> [Assignment] Starting at the line containing "(** * MmAlloc" and ending at the line containing "From stdpp Require Import strings.", print every line of the material below exactly, both ends included, and stop there.

================================

(* ===== verification/MmAlloc.v ===== *)
(** * MmAlloc

    src/src/mm_alloc.c: the kernel's best-fit allocator, on byte-addressed memory.
    A block is a header (size, magic, is_free, next, prev: 20 bytes with the
    padding after the flag), the data and a 4-byte footer that points back to the
    header.  All blocks, free or not, are on one doubly linked list in the order
    of the splits.  [mm_alloc_pages] is not defined in the sources: it is an
    operation on a state of its own.  The walk of the list has a fuel argument;
    one more than the number of blocks is enough. *)
From stdpp Require Import strings.
From S2P Require Import Prelude Links Task WaitQueue Mutex Guarded Mem.

(** ** Data *)
Definition SIZE : Z := 0.
Definition MAGIC : Z := 4.
Definition IS_FREE : Z := 8.
Definition NEXT : Z := 12.
Definition PREV : Z := 16.
Definition HEADER : Z := 20.
Definition FOOTER : Z := 4.
Definition BLOCK_MAGIC : Z := 3735928559.
Definition MIN_BLOCK_SIZE : Z := HEADER + FOOTER + 16.
Definition PAGE_SIZE : Z := 4096.

Record mm_heap : Type := MmHeap { mm_mem : bytes; free_list : Z }.

Definition set_mm_mem (v : bytes) (x : mm_heap) : mm_heap := {| mm_mem := v; free_list := free_list x |}.
Definition set_free_list (v : Z) (x : mm_heap) : mm_heap := {| mm_mem := mm_mem x; free_list := v |}.

(** Reads and writes of fields. *)
Definition rd (a : Z) : Cmd mm_heap Z := gets (fun s => load32 (mm_mem s) a).
Definition wr (a v : Z) : Cmd mm_heap unit := modify (fun s => set_mm_mem (store32 (mm_mem s) a v) s).
Definition rd_flag (a : Z) : Cmd mm_heap bool := gets (fun s => negb (mm_mem s a =? 0)).
Definition wr_flag (a : Z) (b : bool) : Cmd mm_heap unit :=
  modify (fun s => set_mm_mem (store8 (mm_mem s) a (if b then 1 else 0)) s).

(** ** Operations *)
(** The first block, of 4 MiB, at [initial_heap]. *)
Definition init_block (initial_heap : Z) : Cmd mm_heap unit :=
  let size := 1024 * PAGE_SIZE - HEADER - FOOTER in
  wr (initial_heap + SIZE) size ;;;
  wr (initial_heap + MAGIC) BLOCK_MAGIC ;;;
  wr_flag (initial_heap + IS_FREE) true ;;;
  wr (initial_heap + NEXT) 0 ;;;
  wr (initial_heap + PREV) 0 ;;;
  wr (u32 (initial_heap + size + HEADER)) initial_heap ;;;
  modify (set_free_list initial_heap).

Definition split_block (block size : Z) : Cmd mm_heap unit :=
  let* bsize := rd (block + SIZE) in
  if MIN_BLOCK_SIZE <=? u32 (bsize - size) then
    let new_block := u32 (block + HEADER + size) in
    wr (new_block + SIZE) (u32 (bsize - size - HEADER - FOOTER)) ;;;
    wr (new_block + MAGIC) BLOCK_MAGIC ;;;
    wr_flag (new_block + IS_FREE) true ;;;
    let* nx := rd (block + NEXT) in
    wr (new_block + NEXT) nx ;;;
    wr (new_block + PREV) block ;;;
    let* nsize := rd (new_block + SIZE) in
    wr (u32 (new_block + nsize + HEADER)) new_block ;;;
    wr (block + SIZE) size ;;;
    wr (block + NEXT) new_block ;;;
    let* bsize' := rd (block + SIZE) in
    wr (u32 (block + bsize' + HEADER)) block ;;;
    let* nx' := rd (new_block + NEXT) in
    if nx' =? 0 then ret tt else wr (nx' + PREV) new_block
  else ret tt.

(** [coalesce] with the block after, and with the block before. *)
Definition coalesce_next (block : Z) : Cmd mm_heap unit :=
  let* nx := rd (block + NEXT) in
  if nx =? 0 then ret tt else
  let* fr := rd_flag (nx + IS_FREE) in
  if fr : bool then
    let* bsize := rd (block + SIZE) in
    let* nsize := rd (nx + SIZE) in
    wr (block + SIZE) (u32 (bsize + HEADER + FOOTER + nsize)) ;;;
    let* nn := rd (nx + NEXT) in
    wr (block + NEXT) nn ;;;
    (if nn =? 0 then ret tt else wr (nn + PREV) block) ;;;
    let* bsize' := rd (block + SIZE) in
    wr (u32 (block + bsize' + HEADER)) block
  else ret tt.

Definition coalesce_prev (block : Z) : Cmd mm_heap Z :=
  let* pv := rd (block + PREV) in
  if pv =? 0 then ret block else
  let* fr := rd_flag (pv + IS_FREE) in
  if fr : bool then
    let* psize := rd (pv + SIZE) in
    let* bsize := rd (block + SIZE) in
    wr (pv + SIZE) (u32 (psize + HEADER + FOOTER + bsize)) ;;;
    let* nx := rd (block + NEXT) in
    wr (pv + NEXT) nx ;;;
    (if nx =? 0 then ret tt else wr (nx + PREV) pv) ;;;
    let* psize' := rd (pv + SIZE) in
    wr (u32 (pv + psize' + HEADER)) pv ;;;
    ret pv
  else ret block.

Definition coalesce (block : Z) : Cmd mm_heap Z := coalesce_next block ;;; coalesce_prev block.

(** The loop of [mm_alloc] over the list; [best_fit] is 0 for NULL. *)
Fixpoint find_best (fuel : nat) (size block best_fit : Z) : Cmd mm_heap Z :=
  if block =? 0 then ret best_fit else
  match fuel with
  | O => fail NoFuel
  | S fuel' =>
      let* fr := rd_flag (block + IS_FREE) in
      let* bsize := rd (block + SIZE) in
      let* best := (if (fr : bool) && (size <=? bsize) then
                      if best_fit =? 0 then ret block else
                      let* fsize := rd (best_fit + SIZE) in
                      if bsize <? fsize then ret block else ret best_fit
                    else ret best_fit) in
      let* nx := rd (block + NEXT) in
      find_best fuel' size nx best
  end.

(** The header of new pages, put at the front of the list. *)
Definition add_pages (new_mem pages : Z) : Cmd mm_heap Z :=
  wr (new_mem + SIZE) (u32 (pages * PAGE_SIZE - HEADER - FOOTER)) ;;;
  wr (new_mem + MAGIC) BLOCK_MAGIC ;;;
  wr_flag (new_mem + IS_FREE) true ;;;
  let* head := gets free_list in
  wr (new_mem + NEXT) head ;;;
  wr (new_mem + PREV) 0 ;;;
  (if head =? 0 then ret tt else wr (head + PREV) new_mem) ;;;
  modify (set_free_list new_mem) ;;;
  ret new_mem.

Definition take_block (size best_fit : Z) : Cmd mm_heap unit :=
  split_block best_fit size ;;;
  wr_flag (best_fit + IS_FREE) false.

Definition mm_align (size : Z) : Z := Z.land (u32 (size + 7)) 4294967288.

Section Operations.
Context {Y : Type} (mm_alloc_pages : Z -> Y -> Z * Y).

================================

> [Exercise output]
(** * MmAlloc

    src/src/mm_alloc.c: the kernel's best-fit allocator, on byte-addressed memory.
    A block is a header (size, magic, is_free, next, prev: 20 bytes with the
    padding after the flag), the data and a 4-byte footer that points back to the
    header.  All blocks, free or not, are on one doubly linked list in the order
    of the splits.  [mm_alloc_pages] is not defined in the sources: it is an
    operation on a state of its own.  The walk of the list has a fuel argument;
    one more than the number of blocks is enough. *)
From stdpp Require Import strings.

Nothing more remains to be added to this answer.